● Entries supplied

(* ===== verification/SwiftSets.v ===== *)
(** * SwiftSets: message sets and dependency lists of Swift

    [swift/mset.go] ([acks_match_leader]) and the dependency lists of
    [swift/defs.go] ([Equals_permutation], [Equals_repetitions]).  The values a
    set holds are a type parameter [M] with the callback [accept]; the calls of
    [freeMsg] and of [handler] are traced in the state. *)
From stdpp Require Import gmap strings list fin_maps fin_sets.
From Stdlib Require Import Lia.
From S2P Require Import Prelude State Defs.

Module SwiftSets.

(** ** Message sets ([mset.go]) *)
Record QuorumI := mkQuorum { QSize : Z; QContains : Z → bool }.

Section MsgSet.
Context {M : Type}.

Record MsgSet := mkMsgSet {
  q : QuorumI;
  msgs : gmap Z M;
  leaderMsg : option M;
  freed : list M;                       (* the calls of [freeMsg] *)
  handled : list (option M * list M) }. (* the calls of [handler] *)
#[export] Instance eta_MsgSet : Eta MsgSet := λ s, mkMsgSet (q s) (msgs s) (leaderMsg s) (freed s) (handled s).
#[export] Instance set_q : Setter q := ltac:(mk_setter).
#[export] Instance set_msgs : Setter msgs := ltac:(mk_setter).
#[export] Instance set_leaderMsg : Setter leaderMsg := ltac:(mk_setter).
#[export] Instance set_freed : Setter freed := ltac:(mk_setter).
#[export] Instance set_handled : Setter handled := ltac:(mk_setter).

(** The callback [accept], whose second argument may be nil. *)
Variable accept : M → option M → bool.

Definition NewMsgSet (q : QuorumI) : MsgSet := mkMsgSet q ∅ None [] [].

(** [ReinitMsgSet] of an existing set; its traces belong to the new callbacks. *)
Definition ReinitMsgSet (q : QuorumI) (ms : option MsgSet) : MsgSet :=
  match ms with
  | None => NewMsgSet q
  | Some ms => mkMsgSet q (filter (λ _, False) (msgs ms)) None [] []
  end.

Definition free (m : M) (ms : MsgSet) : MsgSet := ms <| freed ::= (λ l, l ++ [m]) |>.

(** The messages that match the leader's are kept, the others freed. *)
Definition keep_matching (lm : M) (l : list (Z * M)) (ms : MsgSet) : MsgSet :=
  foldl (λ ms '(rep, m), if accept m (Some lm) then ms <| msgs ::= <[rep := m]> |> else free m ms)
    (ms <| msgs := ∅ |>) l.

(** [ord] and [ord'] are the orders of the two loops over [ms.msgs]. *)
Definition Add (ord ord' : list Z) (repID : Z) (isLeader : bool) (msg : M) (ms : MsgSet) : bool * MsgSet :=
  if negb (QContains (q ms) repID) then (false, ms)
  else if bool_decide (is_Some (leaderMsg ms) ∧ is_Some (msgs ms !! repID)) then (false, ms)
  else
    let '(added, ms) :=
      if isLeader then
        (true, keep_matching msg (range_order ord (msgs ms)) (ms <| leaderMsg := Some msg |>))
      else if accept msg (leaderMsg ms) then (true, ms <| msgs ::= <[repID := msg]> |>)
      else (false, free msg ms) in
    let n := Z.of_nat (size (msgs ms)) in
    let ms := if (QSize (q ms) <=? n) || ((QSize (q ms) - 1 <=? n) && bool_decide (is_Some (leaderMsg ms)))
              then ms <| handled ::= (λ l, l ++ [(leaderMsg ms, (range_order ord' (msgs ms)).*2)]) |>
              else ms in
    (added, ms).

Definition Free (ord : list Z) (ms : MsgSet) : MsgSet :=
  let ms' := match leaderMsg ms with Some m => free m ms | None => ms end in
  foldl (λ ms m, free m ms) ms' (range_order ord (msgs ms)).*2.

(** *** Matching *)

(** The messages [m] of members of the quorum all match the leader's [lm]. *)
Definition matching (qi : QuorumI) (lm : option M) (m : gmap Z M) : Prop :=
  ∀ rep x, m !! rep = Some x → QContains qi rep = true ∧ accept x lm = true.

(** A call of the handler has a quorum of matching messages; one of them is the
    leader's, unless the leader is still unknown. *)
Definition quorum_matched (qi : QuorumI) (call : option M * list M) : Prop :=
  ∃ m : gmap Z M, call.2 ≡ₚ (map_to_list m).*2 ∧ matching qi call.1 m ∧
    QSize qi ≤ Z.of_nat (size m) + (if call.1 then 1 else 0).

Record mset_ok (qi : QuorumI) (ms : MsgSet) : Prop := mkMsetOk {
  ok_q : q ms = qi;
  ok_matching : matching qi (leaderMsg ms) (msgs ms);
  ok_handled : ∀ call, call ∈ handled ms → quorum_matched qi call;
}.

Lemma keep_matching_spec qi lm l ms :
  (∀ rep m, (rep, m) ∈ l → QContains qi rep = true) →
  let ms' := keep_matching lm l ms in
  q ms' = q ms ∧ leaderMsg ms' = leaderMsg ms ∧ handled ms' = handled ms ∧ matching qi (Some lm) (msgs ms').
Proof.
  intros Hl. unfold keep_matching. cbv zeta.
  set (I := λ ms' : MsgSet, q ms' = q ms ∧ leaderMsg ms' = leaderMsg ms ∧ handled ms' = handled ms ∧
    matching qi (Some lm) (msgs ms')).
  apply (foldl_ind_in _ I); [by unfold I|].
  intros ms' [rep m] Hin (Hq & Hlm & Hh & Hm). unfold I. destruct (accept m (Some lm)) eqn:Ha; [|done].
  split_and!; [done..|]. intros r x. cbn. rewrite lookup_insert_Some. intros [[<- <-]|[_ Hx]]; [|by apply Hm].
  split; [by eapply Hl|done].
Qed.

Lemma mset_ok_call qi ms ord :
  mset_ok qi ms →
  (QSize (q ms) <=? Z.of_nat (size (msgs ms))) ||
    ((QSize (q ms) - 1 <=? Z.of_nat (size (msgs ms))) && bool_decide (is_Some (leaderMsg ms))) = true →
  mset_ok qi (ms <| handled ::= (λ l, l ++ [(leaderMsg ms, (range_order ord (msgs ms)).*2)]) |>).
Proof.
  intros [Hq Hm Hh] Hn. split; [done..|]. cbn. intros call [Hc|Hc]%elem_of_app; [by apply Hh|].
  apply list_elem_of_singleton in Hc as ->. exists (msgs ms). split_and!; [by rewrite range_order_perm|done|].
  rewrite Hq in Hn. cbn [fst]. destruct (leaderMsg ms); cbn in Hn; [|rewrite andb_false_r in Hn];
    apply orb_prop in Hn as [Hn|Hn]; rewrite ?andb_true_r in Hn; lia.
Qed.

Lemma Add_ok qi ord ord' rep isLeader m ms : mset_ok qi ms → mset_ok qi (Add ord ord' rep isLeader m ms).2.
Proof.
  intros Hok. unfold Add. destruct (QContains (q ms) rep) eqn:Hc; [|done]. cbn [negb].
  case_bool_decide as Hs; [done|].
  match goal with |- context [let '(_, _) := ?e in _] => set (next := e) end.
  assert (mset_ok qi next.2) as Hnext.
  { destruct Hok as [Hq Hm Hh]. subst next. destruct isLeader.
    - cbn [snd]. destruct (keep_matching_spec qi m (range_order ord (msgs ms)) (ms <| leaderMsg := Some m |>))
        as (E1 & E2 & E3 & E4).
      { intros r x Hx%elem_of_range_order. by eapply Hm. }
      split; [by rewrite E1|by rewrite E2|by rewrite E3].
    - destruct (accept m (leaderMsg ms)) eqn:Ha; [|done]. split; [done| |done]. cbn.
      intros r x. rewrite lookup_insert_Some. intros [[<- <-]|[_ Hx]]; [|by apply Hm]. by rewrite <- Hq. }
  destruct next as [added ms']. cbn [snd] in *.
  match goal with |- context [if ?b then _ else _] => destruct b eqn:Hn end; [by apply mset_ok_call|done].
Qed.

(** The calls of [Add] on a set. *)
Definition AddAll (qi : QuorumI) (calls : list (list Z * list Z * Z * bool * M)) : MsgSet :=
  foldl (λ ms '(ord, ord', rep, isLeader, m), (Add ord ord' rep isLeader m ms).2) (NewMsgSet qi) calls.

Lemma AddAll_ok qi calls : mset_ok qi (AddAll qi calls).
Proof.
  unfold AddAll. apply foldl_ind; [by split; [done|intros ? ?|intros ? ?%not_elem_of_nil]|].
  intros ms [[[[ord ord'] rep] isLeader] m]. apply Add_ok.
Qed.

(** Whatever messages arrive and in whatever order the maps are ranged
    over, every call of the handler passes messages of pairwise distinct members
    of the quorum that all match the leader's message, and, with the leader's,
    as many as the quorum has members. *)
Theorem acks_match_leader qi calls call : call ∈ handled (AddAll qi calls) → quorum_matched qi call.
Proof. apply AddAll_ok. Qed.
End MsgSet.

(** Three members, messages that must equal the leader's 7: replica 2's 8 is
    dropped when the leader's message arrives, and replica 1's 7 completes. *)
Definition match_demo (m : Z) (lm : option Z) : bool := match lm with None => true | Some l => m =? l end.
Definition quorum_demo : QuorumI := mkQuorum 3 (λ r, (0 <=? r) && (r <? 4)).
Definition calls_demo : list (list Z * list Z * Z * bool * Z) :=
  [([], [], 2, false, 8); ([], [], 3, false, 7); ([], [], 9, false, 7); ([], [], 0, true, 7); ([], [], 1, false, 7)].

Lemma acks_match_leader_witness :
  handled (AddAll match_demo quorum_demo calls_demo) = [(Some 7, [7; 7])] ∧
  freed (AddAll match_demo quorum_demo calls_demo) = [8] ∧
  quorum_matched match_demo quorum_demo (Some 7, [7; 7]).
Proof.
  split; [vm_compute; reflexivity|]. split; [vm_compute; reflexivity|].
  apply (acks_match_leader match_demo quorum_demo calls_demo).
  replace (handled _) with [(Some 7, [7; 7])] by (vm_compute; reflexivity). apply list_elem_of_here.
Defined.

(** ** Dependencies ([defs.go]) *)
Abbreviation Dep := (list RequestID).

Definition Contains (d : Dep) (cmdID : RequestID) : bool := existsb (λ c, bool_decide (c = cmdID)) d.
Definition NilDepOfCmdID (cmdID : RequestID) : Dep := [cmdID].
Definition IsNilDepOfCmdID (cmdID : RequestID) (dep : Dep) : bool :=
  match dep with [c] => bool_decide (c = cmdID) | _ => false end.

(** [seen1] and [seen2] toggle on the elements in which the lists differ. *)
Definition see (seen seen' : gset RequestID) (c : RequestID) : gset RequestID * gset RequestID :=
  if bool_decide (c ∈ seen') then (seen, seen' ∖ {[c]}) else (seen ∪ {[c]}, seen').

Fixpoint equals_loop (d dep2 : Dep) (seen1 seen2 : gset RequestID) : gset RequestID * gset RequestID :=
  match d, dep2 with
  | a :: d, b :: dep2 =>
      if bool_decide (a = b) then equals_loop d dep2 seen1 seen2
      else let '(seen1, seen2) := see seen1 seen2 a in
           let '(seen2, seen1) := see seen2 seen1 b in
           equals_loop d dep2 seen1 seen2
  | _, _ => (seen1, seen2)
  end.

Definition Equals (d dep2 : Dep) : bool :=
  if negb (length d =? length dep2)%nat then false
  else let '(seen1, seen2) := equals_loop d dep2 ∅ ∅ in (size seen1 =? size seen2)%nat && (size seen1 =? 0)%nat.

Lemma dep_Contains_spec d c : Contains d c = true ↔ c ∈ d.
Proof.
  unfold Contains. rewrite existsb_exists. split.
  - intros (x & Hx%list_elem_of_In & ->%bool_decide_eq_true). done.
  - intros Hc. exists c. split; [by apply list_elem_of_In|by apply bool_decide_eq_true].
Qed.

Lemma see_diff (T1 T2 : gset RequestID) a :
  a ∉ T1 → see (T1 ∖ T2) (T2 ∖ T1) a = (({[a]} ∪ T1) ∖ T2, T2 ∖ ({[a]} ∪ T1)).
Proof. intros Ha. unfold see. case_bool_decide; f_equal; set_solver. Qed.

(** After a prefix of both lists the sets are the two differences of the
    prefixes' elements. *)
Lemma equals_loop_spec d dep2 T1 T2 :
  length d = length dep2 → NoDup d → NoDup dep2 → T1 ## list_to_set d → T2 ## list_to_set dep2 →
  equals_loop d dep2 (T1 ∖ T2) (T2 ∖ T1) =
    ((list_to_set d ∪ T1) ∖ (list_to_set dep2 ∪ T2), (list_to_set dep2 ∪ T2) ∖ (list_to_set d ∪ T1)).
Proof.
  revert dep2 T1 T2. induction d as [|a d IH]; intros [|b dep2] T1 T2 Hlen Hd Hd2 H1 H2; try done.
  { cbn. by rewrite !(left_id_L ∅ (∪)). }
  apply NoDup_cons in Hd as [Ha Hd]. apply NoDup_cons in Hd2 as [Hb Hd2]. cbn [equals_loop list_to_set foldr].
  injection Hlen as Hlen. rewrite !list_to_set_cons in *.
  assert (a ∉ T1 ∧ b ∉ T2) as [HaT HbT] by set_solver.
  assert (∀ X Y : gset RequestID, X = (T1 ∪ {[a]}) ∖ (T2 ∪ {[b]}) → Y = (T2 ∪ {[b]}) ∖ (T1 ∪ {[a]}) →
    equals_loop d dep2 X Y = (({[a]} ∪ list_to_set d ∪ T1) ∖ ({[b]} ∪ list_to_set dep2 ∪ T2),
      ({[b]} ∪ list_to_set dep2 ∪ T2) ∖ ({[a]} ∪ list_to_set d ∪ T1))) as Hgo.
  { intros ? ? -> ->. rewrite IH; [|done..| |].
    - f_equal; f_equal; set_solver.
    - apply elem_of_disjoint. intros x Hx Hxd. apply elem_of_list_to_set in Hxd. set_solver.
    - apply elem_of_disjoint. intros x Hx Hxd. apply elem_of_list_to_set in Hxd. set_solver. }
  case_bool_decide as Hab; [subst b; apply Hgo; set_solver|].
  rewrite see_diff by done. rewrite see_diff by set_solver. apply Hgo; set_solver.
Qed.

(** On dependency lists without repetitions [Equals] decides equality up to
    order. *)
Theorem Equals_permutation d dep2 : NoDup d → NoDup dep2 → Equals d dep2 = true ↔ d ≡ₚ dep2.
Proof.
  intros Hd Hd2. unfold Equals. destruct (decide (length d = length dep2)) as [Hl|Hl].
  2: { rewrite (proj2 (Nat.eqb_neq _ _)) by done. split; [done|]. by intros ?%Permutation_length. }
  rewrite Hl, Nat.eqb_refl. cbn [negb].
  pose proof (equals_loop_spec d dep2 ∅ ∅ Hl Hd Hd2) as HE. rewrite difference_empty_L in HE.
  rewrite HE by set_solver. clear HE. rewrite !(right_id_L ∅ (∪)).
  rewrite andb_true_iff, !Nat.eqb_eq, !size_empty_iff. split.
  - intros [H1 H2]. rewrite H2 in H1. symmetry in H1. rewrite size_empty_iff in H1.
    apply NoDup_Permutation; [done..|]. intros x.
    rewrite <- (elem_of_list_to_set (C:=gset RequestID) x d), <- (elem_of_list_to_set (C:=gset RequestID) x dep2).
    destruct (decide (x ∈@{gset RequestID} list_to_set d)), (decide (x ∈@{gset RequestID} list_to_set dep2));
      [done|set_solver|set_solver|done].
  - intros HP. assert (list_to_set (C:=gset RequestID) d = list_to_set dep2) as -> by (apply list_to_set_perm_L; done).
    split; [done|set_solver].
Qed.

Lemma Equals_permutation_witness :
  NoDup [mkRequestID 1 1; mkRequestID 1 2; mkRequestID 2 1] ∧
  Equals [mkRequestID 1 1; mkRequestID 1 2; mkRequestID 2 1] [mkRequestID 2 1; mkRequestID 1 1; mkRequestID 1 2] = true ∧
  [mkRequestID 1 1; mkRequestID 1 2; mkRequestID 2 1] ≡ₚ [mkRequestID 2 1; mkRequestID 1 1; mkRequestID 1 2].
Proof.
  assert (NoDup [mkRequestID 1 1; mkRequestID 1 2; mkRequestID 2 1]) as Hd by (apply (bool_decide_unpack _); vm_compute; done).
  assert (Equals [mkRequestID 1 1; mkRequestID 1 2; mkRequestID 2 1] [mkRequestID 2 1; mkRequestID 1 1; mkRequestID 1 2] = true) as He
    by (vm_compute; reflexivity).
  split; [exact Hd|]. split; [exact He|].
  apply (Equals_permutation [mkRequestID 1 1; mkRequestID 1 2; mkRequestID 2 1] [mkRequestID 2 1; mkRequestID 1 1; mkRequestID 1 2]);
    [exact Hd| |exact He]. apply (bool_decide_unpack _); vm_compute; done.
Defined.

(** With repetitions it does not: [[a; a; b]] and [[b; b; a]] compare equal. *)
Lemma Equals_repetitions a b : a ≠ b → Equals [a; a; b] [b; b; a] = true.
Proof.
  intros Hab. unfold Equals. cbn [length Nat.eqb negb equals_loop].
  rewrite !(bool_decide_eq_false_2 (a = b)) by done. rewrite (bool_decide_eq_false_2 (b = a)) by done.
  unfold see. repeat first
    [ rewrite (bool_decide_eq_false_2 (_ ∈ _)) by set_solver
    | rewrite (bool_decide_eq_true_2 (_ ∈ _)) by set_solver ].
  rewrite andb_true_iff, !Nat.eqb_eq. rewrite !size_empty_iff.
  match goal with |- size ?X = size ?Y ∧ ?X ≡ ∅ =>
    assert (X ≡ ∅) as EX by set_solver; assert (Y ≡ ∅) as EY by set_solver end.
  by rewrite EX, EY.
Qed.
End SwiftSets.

● Work required
Report each line in the entries where the string "None" occurs.

● Reply to the task
Definition NewMsgSet (q : QuorumI) : MsgSet := mkMsgSet q ∅ None [] [].
  | None => NewMsgSet q
  | Some ms => mkMsgSet q (filter (λ _, False) (msgs ms)) None [] []
  let ms' := match leaderMsg ms with Some m => free m ms | None => ms end in
Definition match_demo (m : Z) (lm : option Z) : bool := match lm with None => true | Some l => m =? l end.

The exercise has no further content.